- **GOAL OF THE EXERCISE**
Go through the entries below and say how many lines hold the word "extractManifestAnnotations". Nothing else is needed.

——

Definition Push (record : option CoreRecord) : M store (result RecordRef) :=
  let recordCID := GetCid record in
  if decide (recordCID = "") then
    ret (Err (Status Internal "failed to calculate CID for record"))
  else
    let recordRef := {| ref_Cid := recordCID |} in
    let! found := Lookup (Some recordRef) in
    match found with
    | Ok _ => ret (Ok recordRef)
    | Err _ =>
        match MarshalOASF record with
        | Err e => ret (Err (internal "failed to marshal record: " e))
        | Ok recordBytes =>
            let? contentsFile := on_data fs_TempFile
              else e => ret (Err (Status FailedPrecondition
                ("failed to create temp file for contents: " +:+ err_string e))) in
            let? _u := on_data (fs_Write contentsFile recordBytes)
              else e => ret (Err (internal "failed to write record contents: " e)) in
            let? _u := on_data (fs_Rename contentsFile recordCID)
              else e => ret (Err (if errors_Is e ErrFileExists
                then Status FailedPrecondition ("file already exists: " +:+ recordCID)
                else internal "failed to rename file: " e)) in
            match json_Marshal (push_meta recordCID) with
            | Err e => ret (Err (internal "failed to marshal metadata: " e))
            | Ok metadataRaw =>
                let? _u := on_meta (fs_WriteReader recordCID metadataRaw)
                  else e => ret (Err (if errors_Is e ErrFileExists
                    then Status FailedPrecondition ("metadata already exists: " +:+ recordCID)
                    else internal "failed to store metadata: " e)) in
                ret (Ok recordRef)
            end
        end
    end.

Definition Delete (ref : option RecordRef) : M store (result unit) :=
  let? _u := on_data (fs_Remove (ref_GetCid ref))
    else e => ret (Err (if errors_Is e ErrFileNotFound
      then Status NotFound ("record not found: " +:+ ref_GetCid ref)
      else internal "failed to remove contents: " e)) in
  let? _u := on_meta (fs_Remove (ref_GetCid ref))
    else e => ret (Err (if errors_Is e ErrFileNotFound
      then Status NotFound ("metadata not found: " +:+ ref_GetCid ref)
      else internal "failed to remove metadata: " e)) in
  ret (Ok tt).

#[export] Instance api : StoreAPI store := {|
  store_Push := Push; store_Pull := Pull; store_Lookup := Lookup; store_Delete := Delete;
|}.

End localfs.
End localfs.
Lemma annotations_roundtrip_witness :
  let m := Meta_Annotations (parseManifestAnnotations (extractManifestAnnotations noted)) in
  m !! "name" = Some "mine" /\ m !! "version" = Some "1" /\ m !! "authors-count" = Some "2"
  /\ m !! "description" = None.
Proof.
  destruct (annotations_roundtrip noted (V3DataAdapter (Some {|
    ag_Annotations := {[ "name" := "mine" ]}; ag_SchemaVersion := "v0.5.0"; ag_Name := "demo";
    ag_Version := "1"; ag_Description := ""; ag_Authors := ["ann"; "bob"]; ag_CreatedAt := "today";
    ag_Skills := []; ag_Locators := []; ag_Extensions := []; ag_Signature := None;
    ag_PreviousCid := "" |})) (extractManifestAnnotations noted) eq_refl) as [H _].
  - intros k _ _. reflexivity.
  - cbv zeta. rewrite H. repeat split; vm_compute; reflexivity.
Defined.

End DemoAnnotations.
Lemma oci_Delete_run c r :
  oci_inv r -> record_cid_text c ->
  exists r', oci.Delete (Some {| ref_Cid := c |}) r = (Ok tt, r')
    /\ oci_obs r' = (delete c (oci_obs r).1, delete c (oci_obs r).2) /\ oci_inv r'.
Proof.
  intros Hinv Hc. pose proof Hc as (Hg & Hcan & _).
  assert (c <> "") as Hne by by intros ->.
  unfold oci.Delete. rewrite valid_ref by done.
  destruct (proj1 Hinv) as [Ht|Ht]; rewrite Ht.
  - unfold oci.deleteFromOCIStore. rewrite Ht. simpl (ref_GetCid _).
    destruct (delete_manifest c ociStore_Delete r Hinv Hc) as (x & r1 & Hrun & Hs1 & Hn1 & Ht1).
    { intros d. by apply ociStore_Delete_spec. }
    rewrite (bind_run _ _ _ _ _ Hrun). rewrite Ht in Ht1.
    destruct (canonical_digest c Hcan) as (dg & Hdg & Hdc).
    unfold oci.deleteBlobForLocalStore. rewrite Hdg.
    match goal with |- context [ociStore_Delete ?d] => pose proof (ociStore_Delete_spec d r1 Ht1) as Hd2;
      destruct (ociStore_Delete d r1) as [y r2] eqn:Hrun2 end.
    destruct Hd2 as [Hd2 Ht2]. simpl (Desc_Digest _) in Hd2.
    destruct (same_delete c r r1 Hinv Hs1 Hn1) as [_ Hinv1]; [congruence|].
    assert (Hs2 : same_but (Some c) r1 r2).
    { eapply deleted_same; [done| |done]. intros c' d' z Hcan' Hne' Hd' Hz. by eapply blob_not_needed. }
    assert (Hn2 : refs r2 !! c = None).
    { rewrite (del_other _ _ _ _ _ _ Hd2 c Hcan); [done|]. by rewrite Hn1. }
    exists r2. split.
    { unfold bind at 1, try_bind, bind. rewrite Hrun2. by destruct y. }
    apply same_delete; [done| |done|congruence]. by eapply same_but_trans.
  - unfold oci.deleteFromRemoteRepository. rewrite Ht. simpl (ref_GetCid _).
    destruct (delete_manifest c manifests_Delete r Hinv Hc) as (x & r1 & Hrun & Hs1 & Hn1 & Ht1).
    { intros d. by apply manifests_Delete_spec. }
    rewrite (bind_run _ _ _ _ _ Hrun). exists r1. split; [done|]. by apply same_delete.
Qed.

——

- **SOLUTION TO THE EXERCISE**
2